(* ===== verification/ExecutionSteps.v ===== *)
(** * The steps of a model execution

    Model of the methods of [ModelCallExecution] in
    [crates/domain/src/model_execution.rs]: preparing and resuming a call,
    authorizing its dispatch, applying an interrupt or a provider observation,
    and the closures without an observation. *)

From stdpp Require Import strings.
From S2P Require Import Prelude QueueOrder ModelSettings Configuration Interrupt TurnAttempt Frontier ModelCall Tool ToolAttempt TurnLifecycle ToolBatch Delegation SemanticEntry BatchProjection UserContent ModelExecution TurnClosure.

Local Open Scope list_scope.

(** The interrupt was applied to this turn and names its successor. *)
Definition interrupt_correlates (interrupt : AppliedInterruptCommandResult) (session : SessionId)
    (turn : TurnId) : bool :=
  bool_decide (interrupt_session interrupt = session)
  && bool_decide (proof_predecessor (interrupt_proof interrupt) = turn)
  && negb (bool_decide (interrupt_successor interrupt = turn))
  && bool_decide (priority (interrupt_successor_order interrupt) = InterruptImmediatelyAfter turn).

(** The accepted input an entry delivers. *)
Definition delivered_input (entry : SemanticTranscriptEntry) : option AcceptedInputId :=
  match semantic_payload entry with
  | OriginAcceptedInput accepted_input | SteeringAcceptedInput accepted_input _ => Some accepted_input
  | _ => None
  end.

(** A tool use or a logical result of one. *)
Definition is_tool_entry (entry : SemanticTranscriptEntry) : bool :=
  match semantic_payload entry with
  | AssistantToolUse _ _ | ToolExecutionResult _ | ToolDenied _ | ToolInadmissible _
  | ToolClosed _ => true
  | _ => false
  end.

Definition attempt_is_prepared (attempt : CurrentTurnAttempt) : bool :=
  match attempt_state attempt with Prepared => true | _ => false end.
Definition attempt_is_running (attempt : CurrentTurnAttempt) : bool :=
  match attempt_state attempt with AttemptRunning => true | _ => false end.

(** ** Requests of prepared calls (prepared_call.rs) *)

(** [resolve_runner_placement]; the request is unchanged by an error. *)
Definition resolve_runner_placement (self : PreparedModelCallRequest)
    (source : SemanticTranscriptEntryRef) (revision : RunnerGeneration)
    (sandbox : RunnerSandboxProfile) : result unit PreparedModelCallRequest :=
  if negb (existsb (fun entry =>
        bool_decide (reference entry = source)
        && match semantic_payload entry with
           | RunnerPlacementChanged placement_revision => bool_decide (placement_revision = revision)
           | _ => false
           end) (call_request_frontier_entries self))
     || bool_decide (is_Some (call_request_runner_placements self !! source))
  then Err tt else
  Ok (mkCallRequest (call_request_session self) (call_request_turn self) (call_request_attempt self)
        (call_request_auto_approval self) (call_request_model_settings self) (call_request_call self)
        (call_request_frontier_entries self) (call_request_origin_contents self)
        (call_request_attachment_blob_facts self)
        (<[source := (revision, sandbox)]> (call_request_runner_placements self))).

Definition runner_placement_sandbox (self : PreparedModelCallRequest)
    (source : SemanticTranscriptEntryRef) (revision : RunnerGeneration) :
    option RunnerSandboxProfile :=
  '(recorded, sandbox) ← call_request_runner_placements self !! source;
  if bool_decide (recorded = revision) then Some sandbox else None.

Section steps.
Context {Snap : Type} `{ContextSnapshots Snap, !SnapshotCandidates Snap}.
Context (source_token derived_token : ContentToken).

Abbreviation execution := (ModelCallExecution Snap).

Definition entry_count_of (snapshot : Snap) : nat := length (snapshot_entries snapshot).

Definition frontier_contains_tool_round (starting_snapshot : Snap)
    (frontier_entries : list SemanticTranscriptEntry) : bool :=
  existsb is_tool_entry (drop (entry_count_of starting_snapshot) frontier_entries).

(** ** Phases of the attempt *)

Definition is_running_tool_continuation (self : execution) : bool :=
  attempt_is_running (execution_current_attempt self) && execution_tool_continuation_frontier self.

************

### BRIEF
Transcribe the opening lines of the listing exactly, please. Stop after the line that contains "(** The accepted input an entry delivers. *)".

### RESULT OF THE TASK
(* ===== verification/ExecutionSteps.v ===== *)
(** * The steps of a model execution

    Model of the methods of [ModelCallExecution] in
    [crates/domain/src/model_execution.rs]: preparing and resuming a call,
    authorizing its dispatch, applying an interrupt or a provider observation,
    and the closures without an observation. *)

From stdpp Require Import strings.
From S2P Require Import Prelude QueueOrder ModelSettings Configuration Interrupt TurnAttempt Frontier ModelCall Tool ToolAttempt TurnLifecycle ToolBatch Delegation SemanticEntry BatchProjection UserContent ModelExecution TurnClosure.

Local Open Scope list_scope.

(** The interrupt was applied to this turn and names its successor. *)
Definition interrupt_correlates (interrupt : AppliedInterruptCommandResult) (session : SessionId)
    (turn : TurnId) : bool :=
  bool_decide (interrupt_session interrupt = session)
  && bool_decide (proof_predecessor (interrupt_proof interrupt) = turn)
  && negb (bool_decide (interrupt_successor interrupt = turn))
  && bool_decide (priority (interrupt_successor_order interrupt) = InterruptImmediatelyAfter turn).

(** The accepted input an entry delivers. *)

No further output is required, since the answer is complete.